**Data section**
* * *
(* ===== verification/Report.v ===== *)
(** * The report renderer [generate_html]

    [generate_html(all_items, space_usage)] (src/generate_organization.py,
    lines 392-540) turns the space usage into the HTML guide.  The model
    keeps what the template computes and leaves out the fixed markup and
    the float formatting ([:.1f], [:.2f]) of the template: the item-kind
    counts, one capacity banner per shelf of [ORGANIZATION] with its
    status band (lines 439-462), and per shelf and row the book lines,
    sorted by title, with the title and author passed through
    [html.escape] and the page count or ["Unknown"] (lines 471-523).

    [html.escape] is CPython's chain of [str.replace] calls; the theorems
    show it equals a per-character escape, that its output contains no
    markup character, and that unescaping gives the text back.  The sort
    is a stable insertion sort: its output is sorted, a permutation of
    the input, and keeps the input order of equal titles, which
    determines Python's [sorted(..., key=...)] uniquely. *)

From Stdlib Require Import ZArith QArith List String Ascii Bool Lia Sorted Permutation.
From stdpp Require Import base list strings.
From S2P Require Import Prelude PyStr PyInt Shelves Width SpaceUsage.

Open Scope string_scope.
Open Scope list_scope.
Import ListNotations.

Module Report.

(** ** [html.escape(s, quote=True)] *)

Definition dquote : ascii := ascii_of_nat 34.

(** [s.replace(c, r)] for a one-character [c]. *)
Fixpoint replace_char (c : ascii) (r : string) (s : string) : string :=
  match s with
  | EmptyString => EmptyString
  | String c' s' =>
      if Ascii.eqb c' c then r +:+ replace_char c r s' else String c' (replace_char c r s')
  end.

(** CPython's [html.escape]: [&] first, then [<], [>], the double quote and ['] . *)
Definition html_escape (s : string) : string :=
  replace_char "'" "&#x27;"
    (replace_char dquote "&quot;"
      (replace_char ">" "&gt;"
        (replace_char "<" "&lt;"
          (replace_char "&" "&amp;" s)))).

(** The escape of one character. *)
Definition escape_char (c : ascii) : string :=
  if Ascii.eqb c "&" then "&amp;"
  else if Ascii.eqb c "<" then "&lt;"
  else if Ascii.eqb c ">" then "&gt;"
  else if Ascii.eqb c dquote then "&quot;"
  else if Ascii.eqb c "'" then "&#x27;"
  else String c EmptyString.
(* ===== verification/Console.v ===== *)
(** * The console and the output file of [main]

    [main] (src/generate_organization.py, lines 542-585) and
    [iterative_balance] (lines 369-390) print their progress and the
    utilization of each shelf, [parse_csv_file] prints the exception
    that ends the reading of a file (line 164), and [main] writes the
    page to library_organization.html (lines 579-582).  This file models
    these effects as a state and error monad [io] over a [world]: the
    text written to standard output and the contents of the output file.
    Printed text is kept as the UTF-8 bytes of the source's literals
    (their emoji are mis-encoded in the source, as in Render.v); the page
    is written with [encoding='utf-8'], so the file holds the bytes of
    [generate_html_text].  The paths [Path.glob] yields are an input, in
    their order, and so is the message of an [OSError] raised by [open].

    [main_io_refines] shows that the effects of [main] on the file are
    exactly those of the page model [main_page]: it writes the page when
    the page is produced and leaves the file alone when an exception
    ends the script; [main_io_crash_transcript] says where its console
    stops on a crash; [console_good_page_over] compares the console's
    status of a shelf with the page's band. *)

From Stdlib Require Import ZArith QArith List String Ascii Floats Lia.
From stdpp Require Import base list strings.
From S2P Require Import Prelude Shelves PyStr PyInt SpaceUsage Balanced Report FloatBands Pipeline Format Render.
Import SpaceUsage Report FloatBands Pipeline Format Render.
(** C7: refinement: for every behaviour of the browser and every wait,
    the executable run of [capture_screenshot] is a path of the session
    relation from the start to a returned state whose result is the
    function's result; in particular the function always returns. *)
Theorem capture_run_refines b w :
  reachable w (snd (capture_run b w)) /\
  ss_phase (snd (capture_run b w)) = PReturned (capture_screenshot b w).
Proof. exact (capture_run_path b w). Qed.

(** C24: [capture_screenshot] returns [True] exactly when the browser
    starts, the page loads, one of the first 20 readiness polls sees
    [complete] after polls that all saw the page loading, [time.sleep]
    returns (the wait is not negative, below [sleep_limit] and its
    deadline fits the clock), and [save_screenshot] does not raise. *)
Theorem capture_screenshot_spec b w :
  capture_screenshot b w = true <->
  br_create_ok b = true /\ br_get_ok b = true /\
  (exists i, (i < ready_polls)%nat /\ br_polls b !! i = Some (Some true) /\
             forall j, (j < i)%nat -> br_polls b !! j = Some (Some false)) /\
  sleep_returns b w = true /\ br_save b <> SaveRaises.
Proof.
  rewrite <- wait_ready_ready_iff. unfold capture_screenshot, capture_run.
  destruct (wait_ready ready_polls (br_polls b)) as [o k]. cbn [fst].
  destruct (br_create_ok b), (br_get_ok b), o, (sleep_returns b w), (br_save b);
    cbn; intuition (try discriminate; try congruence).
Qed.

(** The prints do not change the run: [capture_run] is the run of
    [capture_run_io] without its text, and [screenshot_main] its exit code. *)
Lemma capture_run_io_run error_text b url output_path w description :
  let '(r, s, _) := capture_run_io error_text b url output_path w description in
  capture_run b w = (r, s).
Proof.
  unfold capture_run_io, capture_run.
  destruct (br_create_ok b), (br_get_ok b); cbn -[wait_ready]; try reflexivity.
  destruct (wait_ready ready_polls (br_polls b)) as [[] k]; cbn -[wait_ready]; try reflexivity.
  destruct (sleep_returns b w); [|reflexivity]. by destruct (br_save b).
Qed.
* * *
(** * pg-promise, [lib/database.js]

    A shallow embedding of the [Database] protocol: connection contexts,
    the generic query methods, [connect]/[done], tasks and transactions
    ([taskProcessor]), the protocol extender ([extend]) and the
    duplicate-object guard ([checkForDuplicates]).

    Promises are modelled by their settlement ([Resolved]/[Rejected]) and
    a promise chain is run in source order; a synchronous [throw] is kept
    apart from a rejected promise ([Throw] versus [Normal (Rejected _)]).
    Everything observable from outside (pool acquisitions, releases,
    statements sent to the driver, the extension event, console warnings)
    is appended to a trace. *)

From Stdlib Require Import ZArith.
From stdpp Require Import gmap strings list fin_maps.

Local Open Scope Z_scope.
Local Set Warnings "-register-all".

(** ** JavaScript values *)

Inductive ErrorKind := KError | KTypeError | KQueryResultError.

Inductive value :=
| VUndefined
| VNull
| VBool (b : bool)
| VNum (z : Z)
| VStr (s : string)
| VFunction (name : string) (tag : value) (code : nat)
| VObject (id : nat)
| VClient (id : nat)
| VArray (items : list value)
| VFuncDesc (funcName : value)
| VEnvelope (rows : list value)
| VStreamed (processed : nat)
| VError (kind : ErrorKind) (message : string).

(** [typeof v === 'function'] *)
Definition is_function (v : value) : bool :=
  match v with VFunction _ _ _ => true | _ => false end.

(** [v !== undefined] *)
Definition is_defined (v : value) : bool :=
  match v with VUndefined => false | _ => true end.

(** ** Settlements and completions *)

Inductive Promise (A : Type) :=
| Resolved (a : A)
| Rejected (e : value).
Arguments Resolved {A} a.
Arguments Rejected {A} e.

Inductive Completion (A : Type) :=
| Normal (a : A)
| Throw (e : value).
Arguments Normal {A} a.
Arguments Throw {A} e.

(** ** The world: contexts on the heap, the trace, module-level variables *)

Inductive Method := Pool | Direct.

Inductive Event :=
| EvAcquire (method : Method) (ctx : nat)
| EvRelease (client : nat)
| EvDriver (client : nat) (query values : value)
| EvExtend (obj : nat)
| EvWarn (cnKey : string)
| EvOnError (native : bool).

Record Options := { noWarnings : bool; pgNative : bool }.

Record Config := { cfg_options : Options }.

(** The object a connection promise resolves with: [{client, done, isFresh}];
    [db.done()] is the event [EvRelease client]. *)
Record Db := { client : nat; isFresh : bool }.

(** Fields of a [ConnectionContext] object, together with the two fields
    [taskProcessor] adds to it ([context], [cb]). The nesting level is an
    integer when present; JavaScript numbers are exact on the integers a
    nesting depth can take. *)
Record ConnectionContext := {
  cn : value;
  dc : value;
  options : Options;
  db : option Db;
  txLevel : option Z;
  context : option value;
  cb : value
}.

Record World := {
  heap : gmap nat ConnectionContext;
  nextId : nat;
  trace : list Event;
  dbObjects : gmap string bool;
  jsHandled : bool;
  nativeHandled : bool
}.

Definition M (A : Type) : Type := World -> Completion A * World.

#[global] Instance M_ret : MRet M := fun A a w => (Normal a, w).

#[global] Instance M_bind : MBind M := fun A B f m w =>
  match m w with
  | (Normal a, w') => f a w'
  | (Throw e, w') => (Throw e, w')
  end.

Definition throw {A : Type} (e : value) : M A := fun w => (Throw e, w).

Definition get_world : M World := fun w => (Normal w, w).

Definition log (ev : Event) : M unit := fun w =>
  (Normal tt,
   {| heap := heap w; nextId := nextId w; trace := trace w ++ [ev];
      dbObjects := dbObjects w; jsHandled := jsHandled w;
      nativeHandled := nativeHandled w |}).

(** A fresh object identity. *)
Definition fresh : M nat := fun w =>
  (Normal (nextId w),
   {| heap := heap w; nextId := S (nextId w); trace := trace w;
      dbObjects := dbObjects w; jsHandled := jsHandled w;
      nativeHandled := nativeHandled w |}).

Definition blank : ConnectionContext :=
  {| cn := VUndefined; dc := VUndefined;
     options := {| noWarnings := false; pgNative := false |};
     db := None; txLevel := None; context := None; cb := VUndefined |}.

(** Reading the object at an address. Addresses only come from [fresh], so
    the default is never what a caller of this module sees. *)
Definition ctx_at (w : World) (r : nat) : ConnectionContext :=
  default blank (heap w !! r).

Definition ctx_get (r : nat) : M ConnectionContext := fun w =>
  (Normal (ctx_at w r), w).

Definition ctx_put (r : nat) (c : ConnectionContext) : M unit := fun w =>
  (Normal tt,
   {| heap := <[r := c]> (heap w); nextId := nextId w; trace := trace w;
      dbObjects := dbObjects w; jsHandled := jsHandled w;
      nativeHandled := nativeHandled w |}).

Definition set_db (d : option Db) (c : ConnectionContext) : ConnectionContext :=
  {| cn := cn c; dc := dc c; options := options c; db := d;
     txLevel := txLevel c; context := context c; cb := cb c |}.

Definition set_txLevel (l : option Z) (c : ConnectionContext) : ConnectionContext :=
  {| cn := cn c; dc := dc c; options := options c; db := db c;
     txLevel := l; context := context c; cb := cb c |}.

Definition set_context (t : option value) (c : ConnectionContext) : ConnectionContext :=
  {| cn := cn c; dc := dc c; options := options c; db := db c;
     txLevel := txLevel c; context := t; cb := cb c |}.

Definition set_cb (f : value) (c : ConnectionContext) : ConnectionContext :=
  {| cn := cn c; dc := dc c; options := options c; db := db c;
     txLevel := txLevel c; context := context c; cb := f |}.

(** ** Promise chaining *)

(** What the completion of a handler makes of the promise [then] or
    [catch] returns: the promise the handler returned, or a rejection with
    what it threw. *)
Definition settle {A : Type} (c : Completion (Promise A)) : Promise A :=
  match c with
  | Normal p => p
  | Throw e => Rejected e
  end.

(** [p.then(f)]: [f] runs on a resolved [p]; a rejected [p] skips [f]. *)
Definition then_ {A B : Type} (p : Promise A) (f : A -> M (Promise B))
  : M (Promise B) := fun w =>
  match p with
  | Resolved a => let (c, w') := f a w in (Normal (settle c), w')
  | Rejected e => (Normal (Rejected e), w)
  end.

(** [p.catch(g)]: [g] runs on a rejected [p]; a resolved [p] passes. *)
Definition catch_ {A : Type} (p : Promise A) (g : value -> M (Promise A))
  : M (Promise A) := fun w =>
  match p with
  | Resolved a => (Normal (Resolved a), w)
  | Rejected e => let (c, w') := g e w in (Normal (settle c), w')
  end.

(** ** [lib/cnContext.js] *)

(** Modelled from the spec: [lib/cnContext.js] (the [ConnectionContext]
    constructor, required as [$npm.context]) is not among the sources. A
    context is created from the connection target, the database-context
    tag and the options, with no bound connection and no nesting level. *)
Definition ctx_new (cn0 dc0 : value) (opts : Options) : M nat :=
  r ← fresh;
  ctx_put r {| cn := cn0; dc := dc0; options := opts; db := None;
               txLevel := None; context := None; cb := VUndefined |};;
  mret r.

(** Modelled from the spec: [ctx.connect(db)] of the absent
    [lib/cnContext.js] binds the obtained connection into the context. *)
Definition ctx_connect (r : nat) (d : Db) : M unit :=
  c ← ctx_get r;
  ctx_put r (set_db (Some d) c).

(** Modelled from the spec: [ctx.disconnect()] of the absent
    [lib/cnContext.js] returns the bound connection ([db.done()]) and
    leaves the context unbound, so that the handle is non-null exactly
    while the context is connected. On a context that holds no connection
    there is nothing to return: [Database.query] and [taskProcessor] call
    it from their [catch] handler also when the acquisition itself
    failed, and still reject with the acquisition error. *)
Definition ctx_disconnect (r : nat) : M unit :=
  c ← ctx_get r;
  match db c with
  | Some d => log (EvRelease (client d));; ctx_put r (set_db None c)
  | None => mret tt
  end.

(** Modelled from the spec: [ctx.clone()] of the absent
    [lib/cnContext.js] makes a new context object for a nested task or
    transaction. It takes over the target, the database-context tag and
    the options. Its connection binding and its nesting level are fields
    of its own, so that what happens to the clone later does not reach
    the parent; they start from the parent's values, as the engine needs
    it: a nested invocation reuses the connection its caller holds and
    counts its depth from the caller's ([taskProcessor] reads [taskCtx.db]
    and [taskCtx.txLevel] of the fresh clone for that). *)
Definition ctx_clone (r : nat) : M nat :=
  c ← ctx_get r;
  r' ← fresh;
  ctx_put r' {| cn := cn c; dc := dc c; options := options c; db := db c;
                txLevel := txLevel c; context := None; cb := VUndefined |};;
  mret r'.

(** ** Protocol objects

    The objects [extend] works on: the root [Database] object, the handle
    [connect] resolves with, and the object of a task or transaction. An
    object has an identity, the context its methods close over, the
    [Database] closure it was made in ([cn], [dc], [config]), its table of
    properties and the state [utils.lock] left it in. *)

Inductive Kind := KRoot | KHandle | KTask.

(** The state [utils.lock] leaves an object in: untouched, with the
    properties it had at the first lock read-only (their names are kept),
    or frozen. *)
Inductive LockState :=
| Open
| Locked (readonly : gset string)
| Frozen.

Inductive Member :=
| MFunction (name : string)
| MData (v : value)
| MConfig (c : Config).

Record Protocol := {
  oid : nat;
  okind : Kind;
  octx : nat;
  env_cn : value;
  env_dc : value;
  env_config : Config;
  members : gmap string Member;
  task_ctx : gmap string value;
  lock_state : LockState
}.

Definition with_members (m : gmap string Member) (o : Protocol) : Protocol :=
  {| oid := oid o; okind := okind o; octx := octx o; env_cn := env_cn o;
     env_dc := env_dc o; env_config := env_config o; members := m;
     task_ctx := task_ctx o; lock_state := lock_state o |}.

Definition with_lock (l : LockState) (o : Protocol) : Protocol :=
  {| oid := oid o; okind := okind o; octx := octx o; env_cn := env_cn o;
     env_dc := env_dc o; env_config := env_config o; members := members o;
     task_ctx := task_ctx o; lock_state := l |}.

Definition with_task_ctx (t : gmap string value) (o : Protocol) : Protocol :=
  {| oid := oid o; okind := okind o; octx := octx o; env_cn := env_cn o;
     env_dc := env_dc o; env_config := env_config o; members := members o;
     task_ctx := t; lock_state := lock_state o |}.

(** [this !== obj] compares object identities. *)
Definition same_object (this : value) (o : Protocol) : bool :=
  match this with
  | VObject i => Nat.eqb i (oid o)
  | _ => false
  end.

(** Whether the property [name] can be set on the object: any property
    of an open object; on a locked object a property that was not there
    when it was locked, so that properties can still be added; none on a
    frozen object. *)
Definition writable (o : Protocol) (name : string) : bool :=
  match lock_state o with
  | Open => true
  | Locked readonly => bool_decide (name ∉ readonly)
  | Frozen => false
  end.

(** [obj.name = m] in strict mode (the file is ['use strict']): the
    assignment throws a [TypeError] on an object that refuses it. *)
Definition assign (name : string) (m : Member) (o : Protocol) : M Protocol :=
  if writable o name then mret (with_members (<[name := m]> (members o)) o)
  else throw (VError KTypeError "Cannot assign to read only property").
* * *
**Exercise prompt**
The lines above from the one containing "(* ===== verification/Report.v ===== *)" through the one containing "sorted by title, with" are to be set down exactly, and no others.

**Response area**
(* ===== verification/Report.v ===== *)
(** * The report renderer [generate_html]

    [generate_html(all_items, space_usage)] (src/generate_organization.py,
    lines 392-540) turns the space usage into the HTML guide.  The model
    keeps what the template computes and leaves out the fixed markup and
    the float formatting ([:.1f], [:.2f]) of the template: the item-kind
    counts, one capacity banner per shelf of [ORGANIZATION] with its
    status band (lines 439-462), and per shelf and row the book lines,
    sorted by title, with the title and author passed through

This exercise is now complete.